Wednesday night, my husband and I went to the second session of the Big 12 tournament's first round. We skipped dinner and had a few drinks. I had more than a few drinks and ate 'bar food'. Not totally unheard of for me, but unusual given the strict attention to detail of the last three and a half months.
It was also the first time I took my new weight out for a 'test drive'. Yesterday, it was very apparent that my 220 pound body metabolized alcohol differently than my 183 pound one.
After a fretful night's sleep, I got the kids off to school and promptly found a comfy place on the couch. I spent the day eating whatever sounded good.
What didn't sound good? Lean meat or veggies.
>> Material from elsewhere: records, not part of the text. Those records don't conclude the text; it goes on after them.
(* ===== verification/Dcr.v ===== *)
(** Dynamic client registration (src/internal/auth/dcr): the grant and redirect
    policies, the client store and the consent store. *)
From S2P Require Import Prelude GoStr Store Deps Clients.
From Stdlib Require Import Ascii.

#[local] Open Scope string_scope.

(** * Grants (grants.go) *)

Definition SupportedGrantTypes : list string := ["authorization_code"; "refresh_token"].

Definition FilterGrantTypes (grants : list string) : list string :=
  match grants with
  | [] => SupportedGrantTypes
  | _ => keep_distinct (contains_elem SupportedGrantTypes) [] grants
  end.

(** * Redirects (redirects.go) *)

Definition SchemeLoopback : string := "http-loopback".
Definition SchemePrivateUse : string := "private-use".
Definition schemeHTTP : string := "http".
Definition schemeHTTPS : string := "https".
Definition maxRedirectURILen : nat := 2048.

Definition DefaultRedirectSchemes : list string := [schemeHTTPS; SchemeLoopback].

Definition dangerousSchemes : list string := ["javascript"; "data"; "file"; "vbscript"; "blob"].

(** net/url, as far as it is read: the scheme, whether there is userinfo,
    [Hostname()], the host with its port, and [Port()]. *)
Record URL := mkURL {
  url_Scheme : string;
  url_User : bool;
  url_Hostname : string;
  url_Host : string;
  url_Port : string;
}.

Class ParseURL := { url_Parse : string -> option URL }.

Definition is_ascii (c : ascii) : bool := (N_of_ascii c <? 128)%N.

Definition isASCII (s : string) : bool := all_bytes is_ascii s.

Definition loopback_host (host : string) : bool :=
  (String.eqb host "127.0.0.1" || String.eqb host "::1" || EqualFold host "localhost")%bool.

(** One entry of the host's policy, on a parsed URL. *)
Definition scheme_admits (u : URL) (s : string) : bool :=
  if String.eqb s SchemeLoopback then
    (String.eqb (url_Scheme u) schemeHTTP && loopback_host (url_Hostname u))%bool
  else if String.eqb s SchemePrivateUse then
    (negb (String.eqb (url_Scheme u) "") && negb (String.eqb (url_Scheme u) schemeHTTP) &&
     negb (String.eqb (url_Scheme u) schemeHTTPS) && Contains (url_Scheme u) ".")%bool
  else if (String.eqb s "" || String.eqb s schemeHTTP || contains_elem dangerousSchemes s)%bool
  then false
  else String.eqb (url_Scheme u) s.

Section Redirects.
Context `{!ParseURL}.

Definition redirectAllowed (raw : string) (schemes : list string) : bool :=
  if (String.eqb raw "" || (maxRedirectURILen <? String.length raw)%nat || Contains raw "#")%bool
  then false else
  match url_Parse raw with
  | None => false
  | Some u =>
      if url_User u then false else
      let host := url_Hostname u in
      if (negb (String.eqb host "") && negb (isASCII host))%bool then false else
      if ((String.eqb (url_Scheme u) schemeHTTP || String.eqb (url_Scheme u) schemeHTTPS) &&
          String.eqb host "")%bool then false else
      existsb (scheme_admits u) schemes
  end.

Definition FilterRedirectURIs (uris schemes : list string) : list string :=
  keep_distinct (fun u => redirectAllowed u schemes) [] uris.
End Redirects.

(** * The client store (store.go) *)

Record Client := mkClient {
  dc_ClientID : string;
  dc_RedirectURIs : list string;
  dc_GrantTypes : list string;
  dc_ResponseTypes : list string;
  dc_Scope : string;
  dc_ClientName : string;
  dc_TokenEndpointAuthMethod : string;
  dc_CreatedAt : Z;
}.

(** A store: its cache, its TTL and the bound [NewStore] is given, which
    nothing reads. *)
Record DCRStore (St : Type) := mkDCRStore { ds_cache : St; ds_ttl : Z; ds_maxClients : Z }.
Arguments mkDCRStore {St} _ _ _.
Arguments ds_cache {St} _.
Arguments ds_ttl {St} _.
Arguments ds_maxClients {St} _.

Inductive store_error := ErrCache | ErrRecord.

Section ClientStore.
Context {St} `{CacheOps St} `{!JSON Client}.

Definition with_cache (c : St) (s : DCRStore St) : DCRStore St :=
  mkDCRStore c (ds_ttl s) (ds_maxClients s).

(** [newClientID] on 24 random bytes. *)
Definition newClientID (b : string) : string := ClientIDPrefix ++ hexEncode b.

(** [rnd] are the random bytes, [up] whether the write succeeds. *)
Definition Register (up : bool) (now : Z) (rnd : string) (c : Client) (s : DCRStore St)
    : result store_error Client * DCRStore St :=
  let id := newClientID rnd in
  let c := mkClient id (dc_RedirectURIs c) (dc_GrantTypes c) (dc_ResponseTypes c) (dc_Scope c)
    (dc_ClientName c)
    (if String.eqb (dc_TokenEndpointAuthMethod c) "" then "none" else dc_TokenEndpointAuthMethod c)
    (unix now) in
  if up then (Ok c, with_cache (cSet now id (Marshal c) [WithTTL (ds_ttl s)] (ds_cache s)) s)
  else (Err ErrCache, s).

(** The read and the renewal are two calls: [mid] is what other callers do to
    the cache between them, [up 0] and [up 1] whether each succeeds. A failed
    renewal is only logged. *)
Definition Get (up : nat -> bool) (now : Z) (clientID : string) (mid : St -> St) (s : DCRStore St)
    : result store_error (option Client) * DCRStore St :=
  if negb (up 0%nat) then (Err ErrCache, s) else
  let '(val, c) := cGet now clientID (ds_cache s) in
  match val with
  | None => (Ok None, with_cache c s)
  | Some val =>
      match Unmarshal val with
      | None => (Err ErrRecord, with_cache c s)
      | Some client =>
          let c := mid c in
          (Ok (Some client),
           with_cache (if up 1%nat then cSet now clientID val [WithTTL (ds_ttl s)] c else c) s)
      end
  end.

Definition Delete (up : bool) (clientID : string) (s : DCRStore St) : DCRStore St :=
  if up then with_cache (cDelete clientID (ds_cache s)) s else s.
End ClientStore.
What did? Oatmeal with brown sugar. Water. Ritz crackers with peanut butter. Water. A Little Debbie oatmeal cream pie. Water. For lunch, my husband took me out for enchiladas, rice, and refried beans. And water.
By the time the kids came home from school, I could stand up for more than 15 minutes without feeling dizzy. Yay me. Dinner consisted of take-home-tacos and homemade macaroni and cheese.
I repeat: homemade macaroni and cheese. First you make a roux...
I was in bed by 7 pm.
This morning I woke up, knowing I'd have to repent for the last two days. I fired up the Wii and put in Wii Fit. Stepped on the scale.
Not what I wanted to see, but about what I figured.
The key here is I didn't throw up my hands and wonder, "how did that happen?!?" I didn't curse a bit and go make waffles with whipped cream. I didn't give up.
I know how it happened, and I'm taking responsibility.
That means I made my usual breakfast: two egg omelet. Today's was mushroom and onion. Lunch is a salad with plenty of veggies and bit of ham or turkey. Dinner will be spaghetti squash with spaghetti sauce. I'll be done eating by eight. Tomorrow... lather, rinse, repeat.
This little experience has taught me two things:
- I am capable of forgiving myself. Things happen. It's not always what happens, but how you react to it.
- I can not drink like I used to. I'm ok with that.